PROBLEM STATEMENT:
Within the records below is a range that opens at the line with "split; [exact S|]." and closes at the line with "w_tokens (sample_run no_fault).2". Return that range word for word, both ends included, and only that range.

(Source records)
■ ■ ■ ■ ■ ■ ■
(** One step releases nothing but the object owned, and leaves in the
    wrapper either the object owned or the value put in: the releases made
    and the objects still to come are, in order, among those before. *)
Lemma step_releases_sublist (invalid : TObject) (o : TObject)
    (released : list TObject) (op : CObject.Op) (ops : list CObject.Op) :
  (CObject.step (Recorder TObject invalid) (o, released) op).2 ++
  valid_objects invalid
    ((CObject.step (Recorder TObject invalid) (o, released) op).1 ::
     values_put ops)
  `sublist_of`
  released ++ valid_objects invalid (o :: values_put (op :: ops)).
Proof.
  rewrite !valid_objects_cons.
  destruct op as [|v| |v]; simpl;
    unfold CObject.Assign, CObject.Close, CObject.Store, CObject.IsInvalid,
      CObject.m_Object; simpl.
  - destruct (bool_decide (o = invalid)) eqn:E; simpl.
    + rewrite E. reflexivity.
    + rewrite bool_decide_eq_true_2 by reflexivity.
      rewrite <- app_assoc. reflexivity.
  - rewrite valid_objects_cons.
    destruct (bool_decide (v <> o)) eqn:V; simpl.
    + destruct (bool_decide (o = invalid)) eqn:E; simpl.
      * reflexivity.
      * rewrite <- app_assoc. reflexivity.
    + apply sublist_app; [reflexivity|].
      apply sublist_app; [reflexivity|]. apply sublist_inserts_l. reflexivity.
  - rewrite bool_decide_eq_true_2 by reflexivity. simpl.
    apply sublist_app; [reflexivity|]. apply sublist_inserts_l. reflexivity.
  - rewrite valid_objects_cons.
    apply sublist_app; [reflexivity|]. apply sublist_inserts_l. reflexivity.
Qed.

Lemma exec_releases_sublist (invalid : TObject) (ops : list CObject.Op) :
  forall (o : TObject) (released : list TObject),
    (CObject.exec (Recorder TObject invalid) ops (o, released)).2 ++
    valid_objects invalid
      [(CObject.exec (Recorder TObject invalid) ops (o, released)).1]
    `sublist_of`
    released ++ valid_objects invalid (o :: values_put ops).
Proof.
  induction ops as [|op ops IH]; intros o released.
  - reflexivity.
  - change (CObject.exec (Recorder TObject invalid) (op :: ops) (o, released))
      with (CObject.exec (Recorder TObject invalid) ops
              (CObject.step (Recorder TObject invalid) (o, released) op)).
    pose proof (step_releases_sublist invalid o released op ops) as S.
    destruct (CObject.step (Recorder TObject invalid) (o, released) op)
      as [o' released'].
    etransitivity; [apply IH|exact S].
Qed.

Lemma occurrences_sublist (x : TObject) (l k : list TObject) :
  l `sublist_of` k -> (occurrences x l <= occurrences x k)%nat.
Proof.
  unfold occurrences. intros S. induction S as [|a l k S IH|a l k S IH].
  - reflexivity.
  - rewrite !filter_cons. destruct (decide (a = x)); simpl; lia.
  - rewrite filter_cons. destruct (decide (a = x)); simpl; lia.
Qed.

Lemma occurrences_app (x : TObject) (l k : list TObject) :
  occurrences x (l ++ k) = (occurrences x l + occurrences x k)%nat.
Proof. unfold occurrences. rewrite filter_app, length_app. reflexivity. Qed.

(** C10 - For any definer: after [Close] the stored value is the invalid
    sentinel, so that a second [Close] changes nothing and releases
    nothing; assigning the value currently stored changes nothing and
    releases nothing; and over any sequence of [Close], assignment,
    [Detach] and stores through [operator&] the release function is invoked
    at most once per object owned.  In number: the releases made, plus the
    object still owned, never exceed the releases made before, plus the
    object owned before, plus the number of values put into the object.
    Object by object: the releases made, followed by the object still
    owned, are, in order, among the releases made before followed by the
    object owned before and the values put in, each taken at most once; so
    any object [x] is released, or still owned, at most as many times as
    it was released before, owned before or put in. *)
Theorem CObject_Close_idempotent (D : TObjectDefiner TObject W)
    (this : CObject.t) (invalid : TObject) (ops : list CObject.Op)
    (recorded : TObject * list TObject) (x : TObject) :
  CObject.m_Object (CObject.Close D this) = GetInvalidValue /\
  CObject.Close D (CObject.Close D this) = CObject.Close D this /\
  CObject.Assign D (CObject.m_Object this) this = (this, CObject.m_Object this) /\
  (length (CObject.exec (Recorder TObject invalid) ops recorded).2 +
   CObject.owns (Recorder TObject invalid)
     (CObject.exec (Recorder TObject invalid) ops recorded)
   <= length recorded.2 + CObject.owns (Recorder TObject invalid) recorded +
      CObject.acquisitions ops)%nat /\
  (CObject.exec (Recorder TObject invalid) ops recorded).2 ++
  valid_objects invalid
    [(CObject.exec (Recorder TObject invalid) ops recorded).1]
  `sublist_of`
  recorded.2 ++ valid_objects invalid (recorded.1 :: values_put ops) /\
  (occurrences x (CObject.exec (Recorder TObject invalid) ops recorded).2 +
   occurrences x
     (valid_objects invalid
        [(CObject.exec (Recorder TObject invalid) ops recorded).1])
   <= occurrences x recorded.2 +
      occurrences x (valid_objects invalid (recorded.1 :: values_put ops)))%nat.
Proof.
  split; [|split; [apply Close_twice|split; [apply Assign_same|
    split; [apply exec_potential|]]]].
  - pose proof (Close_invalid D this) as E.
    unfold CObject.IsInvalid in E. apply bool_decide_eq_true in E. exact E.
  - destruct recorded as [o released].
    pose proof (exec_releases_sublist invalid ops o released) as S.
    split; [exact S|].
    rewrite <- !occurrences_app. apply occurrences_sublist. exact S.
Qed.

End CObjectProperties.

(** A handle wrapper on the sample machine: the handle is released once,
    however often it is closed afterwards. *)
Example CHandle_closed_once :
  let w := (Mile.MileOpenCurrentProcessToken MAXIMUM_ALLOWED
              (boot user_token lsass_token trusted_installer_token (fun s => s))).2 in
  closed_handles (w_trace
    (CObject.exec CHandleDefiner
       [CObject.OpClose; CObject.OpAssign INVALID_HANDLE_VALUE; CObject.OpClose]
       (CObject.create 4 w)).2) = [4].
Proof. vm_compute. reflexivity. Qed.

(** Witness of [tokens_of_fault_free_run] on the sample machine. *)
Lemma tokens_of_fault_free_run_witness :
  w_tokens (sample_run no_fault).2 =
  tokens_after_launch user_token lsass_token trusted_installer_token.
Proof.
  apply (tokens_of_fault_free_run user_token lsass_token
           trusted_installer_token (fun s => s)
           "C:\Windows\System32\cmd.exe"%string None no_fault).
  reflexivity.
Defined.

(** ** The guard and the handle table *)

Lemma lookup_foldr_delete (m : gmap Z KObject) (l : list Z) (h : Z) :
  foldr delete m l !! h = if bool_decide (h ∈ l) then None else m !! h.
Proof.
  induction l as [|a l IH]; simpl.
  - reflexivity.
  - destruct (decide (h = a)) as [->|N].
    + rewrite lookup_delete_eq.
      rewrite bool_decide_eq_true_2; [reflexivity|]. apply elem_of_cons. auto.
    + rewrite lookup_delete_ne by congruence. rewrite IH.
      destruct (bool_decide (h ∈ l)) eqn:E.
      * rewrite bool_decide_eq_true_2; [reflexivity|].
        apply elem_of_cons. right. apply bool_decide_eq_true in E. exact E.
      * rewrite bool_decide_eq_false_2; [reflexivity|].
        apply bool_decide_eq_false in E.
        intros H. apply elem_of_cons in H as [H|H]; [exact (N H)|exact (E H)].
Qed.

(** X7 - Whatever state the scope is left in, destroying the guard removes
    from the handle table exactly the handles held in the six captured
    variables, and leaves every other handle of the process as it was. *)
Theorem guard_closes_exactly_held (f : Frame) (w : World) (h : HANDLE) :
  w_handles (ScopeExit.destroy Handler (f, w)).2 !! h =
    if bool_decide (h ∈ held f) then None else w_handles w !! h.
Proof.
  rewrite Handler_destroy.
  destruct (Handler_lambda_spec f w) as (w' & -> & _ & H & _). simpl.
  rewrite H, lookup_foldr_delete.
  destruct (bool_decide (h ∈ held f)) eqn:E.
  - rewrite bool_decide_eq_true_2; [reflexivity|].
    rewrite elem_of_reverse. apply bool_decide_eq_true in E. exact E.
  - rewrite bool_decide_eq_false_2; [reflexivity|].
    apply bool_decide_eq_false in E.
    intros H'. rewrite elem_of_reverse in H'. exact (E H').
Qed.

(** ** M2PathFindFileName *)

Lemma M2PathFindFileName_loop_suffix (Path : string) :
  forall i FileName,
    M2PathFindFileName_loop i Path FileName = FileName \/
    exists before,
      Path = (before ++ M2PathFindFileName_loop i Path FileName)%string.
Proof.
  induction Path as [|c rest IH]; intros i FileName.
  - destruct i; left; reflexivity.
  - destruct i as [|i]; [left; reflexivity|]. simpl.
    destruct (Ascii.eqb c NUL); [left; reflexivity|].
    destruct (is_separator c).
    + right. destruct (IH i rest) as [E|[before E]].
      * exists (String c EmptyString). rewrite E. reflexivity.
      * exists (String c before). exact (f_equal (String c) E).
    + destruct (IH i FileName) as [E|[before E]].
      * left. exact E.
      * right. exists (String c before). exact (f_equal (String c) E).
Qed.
■ ■ ■ ■ ■ ■ ■
EXERCISE RESULT:
    split; [exact S|].
    rewrite <- !occurrences_app. apply occurrences_sublist. exact S.
Qed.

End CObjectProperties.

(** A handle wrapper on the sample machine: the handle is released once,
    however often it is closed afterwards. *)
Example CHandle_closed_once :
  let w := (Mile.MileOpenCurrentProcessToken MAXIMUM_ALLOWED
              (boot user_token lsass_token trusted_installer_token (fun s => s))).2 in
  closed_handles (w_trace
    (CObject.exec CHandleDefiner
       [CObject.OpClose; CObject.OpAssign INVALID_HANDLE_VALUE; CObject.OpClose]
       (CObject.create 4 w)).2) = [4].
Proof. vm_compute. reflexivity. Qed.

(** Witness of [tokens_of_fault_free_run] on the sample machine. *)
Lemma tokens_of_fault_free_run_witness :
  w_tokens (sample_run no_fault).2 =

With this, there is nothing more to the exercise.